* TASK BRIEF:
Each line in the records below, from the one that contains "of their names, each" to the one that contains "name && negb", should be reproduced exactly, the first and last included.

(Stored items)
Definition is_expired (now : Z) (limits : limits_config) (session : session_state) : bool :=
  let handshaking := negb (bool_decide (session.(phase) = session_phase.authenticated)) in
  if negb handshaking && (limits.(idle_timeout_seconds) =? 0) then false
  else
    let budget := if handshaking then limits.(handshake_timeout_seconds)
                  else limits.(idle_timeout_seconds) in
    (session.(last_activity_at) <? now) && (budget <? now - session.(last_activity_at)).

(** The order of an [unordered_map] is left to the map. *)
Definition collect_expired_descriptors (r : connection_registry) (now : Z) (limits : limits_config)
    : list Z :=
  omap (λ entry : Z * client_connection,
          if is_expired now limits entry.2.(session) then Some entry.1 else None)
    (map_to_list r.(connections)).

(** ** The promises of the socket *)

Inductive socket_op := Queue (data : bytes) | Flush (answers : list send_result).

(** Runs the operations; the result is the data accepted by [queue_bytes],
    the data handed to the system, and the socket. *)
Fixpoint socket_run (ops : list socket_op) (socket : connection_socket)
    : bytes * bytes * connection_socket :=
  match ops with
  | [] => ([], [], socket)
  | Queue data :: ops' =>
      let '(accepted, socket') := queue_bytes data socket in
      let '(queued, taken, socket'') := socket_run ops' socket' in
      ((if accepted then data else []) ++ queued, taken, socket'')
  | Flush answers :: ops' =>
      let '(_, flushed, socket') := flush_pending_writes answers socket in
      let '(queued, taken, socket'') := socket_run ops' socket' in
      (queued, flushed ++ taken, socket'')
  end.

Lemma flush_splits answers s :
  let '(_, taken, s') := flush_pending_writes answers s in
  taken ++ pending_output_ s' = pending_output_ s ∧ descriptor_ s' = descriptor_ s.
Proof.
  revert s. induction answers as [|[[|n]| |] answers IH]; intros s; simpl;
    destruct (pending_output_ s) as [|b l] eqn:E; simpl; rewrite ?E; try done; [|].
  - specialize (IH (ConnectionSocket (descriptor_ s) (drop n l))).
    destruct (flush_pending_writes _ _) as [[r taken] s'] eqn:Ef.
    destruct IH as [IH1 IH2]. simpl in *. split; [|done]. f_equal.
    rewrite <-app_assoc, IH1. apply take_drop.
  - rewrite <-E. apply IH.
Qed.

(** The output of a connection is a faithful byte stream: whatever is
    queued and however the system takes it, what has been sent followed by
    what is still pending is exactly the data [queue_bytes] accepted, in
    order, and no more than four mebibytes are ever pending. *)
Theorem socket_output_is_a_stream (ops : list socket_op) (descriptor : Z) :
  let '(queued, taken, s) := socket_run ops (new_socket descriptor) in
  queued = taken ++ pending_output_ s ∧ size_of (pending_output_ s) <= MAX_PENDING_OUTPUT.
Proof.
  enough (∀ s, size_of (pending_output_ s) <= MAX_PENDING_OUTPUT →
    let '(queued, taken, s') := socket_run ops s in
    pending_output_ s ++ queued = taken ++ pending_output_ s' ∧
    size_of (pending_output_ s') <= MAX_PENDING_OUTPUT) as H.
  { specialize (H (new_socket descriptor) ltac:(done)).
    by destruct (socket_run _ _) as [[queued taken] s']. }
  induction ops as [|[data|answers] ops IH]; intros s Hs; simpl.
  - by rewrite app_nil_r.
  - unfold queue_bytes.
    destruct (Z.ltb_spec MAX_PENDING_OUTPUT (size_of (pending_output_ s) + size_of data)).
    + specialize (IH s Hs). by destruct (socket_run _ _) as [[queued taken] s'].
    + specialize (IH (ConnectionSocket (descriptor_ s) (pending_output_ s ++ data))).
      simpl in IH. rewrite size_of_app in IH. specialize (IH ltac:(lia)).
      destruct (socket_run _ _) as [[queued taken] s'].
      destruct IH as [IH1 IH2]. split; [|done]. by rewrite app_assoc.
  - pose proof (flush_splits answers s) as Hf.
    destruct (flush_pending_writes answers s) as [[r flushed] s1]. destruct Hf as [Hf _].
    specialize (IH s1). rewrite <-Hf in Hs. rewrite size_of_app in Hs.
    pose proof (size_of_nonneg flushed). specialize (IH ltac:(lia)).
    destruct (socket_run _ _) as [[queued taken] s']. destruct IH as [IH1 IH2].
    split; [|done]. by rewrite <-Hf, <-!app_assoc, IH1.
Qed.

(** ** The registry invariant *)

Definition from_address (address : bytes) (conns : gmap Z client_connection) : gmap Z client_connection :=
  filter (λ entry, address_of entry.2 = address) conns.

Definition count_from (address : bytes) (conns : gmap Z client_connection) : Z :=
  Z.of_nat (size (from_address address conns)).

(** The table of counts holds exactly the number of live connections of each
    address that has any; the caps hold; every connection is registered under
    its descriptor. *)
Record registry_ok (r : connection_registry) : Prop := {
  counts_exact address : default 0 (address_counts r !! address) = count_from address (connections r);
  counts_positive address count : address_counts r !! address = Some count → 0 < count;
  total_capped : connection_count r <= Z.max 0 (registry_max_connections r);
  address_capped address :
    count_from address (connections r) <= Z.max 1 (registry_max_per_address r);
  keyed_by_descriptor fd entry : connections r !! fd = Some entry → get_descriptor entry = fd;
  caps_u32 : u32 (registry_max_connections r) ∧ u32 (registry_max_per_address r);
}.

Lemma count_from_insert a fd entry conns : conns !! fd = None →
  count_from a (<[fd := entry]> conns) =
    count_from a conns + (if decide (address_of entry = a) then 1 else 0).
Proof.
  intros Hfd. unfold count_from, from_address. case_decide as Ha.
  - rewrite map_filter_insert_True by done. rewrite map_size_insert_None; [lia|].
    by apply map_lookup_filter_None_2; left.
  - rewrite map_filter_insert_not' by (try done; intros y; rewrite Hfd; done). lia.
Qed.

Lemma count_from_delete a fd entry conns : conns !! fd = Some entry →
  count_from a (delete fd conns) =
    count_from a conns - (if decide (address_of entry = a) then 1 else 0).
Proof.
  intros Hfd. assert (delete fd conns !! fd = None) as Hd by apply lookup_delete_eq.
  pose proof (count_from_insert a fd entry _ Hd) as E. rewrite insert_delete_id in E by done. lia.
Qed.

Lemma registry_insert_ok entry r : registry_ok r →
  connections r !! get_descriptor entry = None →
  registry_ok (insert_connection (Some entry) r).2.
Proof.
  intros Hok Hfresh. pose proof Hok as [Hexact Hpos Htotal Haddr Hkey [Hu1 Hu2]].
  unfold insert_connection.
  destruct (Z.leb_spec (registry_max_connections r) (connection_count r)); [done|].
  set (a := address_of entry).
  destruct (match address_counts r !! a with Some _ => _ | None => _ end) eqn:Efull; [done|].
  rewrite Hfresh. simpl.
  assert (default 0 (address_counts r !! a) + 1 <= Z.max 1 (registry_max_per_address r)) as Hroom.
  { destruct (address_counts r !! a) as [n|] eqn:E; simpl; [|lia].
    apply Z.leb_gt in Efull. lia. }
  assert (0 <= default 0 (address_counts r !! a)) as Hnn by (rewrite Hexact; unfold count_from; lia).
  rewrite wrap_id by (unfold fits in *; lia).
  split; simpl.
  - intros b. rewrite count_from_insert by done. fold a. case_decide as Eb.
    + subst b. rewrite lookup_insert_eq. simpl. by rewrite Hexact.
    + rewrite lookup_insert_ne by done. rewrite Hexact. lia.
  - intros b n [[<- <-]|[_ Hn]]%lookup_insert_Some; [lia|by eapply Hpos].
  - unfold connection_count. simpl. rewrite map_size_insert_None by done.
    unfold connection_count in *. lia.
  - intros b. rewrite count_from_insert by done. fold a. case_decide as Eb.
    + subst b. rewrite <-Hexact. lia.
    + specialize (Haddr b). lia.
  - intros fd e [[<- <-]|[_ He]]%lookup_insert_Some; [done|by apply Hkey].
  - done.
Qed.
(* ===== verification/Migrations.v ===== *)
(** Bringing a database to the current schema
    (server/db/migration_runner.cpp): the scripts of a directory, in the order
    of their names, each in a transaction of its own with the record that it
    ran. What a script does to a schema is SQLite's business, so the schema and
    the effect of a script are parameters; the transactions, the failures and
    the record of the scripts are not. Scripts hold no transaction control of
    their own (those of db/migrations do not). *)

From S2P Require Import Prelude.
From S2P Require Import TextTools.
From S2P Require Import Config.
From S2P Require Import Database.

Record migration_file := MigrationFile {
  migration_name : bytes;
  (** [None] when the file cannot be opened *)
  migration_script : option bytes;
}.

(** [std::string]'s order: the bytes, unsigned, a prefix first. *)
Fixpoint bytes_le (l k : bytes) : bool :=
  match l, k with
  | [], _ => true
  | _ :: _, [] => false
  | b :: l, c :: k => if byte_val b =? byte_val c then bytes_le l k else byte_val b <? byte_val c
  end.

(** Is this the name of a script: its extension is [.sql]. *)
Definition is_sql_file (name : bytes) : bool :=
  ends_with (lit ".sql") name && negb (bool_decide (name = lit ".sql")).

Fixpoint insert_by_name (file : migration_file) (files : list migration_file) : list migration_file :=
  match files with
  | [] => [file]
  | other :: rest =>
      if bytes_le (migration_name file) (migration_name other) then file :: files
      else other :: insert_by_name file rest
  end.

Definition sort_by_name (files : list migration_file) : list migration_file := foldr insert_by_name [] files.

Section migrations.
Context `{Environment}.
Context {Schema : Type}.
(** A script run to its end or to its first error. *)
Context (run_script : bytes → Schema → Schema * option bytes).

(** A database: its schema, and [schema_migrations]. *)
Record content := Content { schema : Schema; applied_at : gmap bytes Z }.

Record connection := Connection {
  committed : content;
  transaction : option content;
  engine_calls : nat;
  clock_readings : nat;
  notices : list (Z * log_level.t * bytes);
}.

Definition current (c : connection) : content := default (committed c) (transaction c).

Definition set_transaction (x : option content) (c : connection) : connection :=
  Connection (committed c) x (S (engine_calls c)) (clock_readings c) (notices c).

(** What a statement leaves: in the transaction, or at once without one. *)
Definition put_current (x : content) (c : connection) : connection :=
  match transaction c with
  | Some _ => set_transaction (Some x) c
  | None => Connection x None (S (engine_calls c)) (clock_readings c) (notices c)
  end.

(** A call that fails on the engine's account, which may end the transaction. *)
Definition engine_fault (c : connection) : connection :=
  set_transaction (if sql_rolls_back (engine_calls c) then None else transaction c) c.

* THE ANSWER:
    of their names, each in a transaction of its own with the record that it
    ran. What a script does to a schema is SQLite's business, so the schema and
    the effect of a script are parameters; the transactions, the failures and
    the record of the scripts are not. Scripts hold no transaction control of
    their own (those of db/migrations do not). *)

From S2P Require Import Prelude.
From S2P Require Import TextTools.
From S2P Require Import Config.
From S2P Require Import Database.

Record migration_file := MigrationFile {
  migration_name : bytes;
  (** [None] when the file cannot be opened *)
  migration_script : option bytes;
}.

(** [std::string]'s order: the bytes, unsigned, a prefix first. *)
Fixpoint bytes_le (l k : bytes) : bool :=
  match l, k with
  | [], _ => true
  | _ :: _, [] => false
  | b :: l, c :: k => if byte_val b =? byte_val c then bytes_le l k else byte_val b <? byte_val c
  end.

(** Is this the name of a script: its extension is [.sql]. *)
Definition is_sql_file (name : bytes) : bool :=
  ends_with (lit ".sql") name && negb (bool_decide (name = lit ".sql")).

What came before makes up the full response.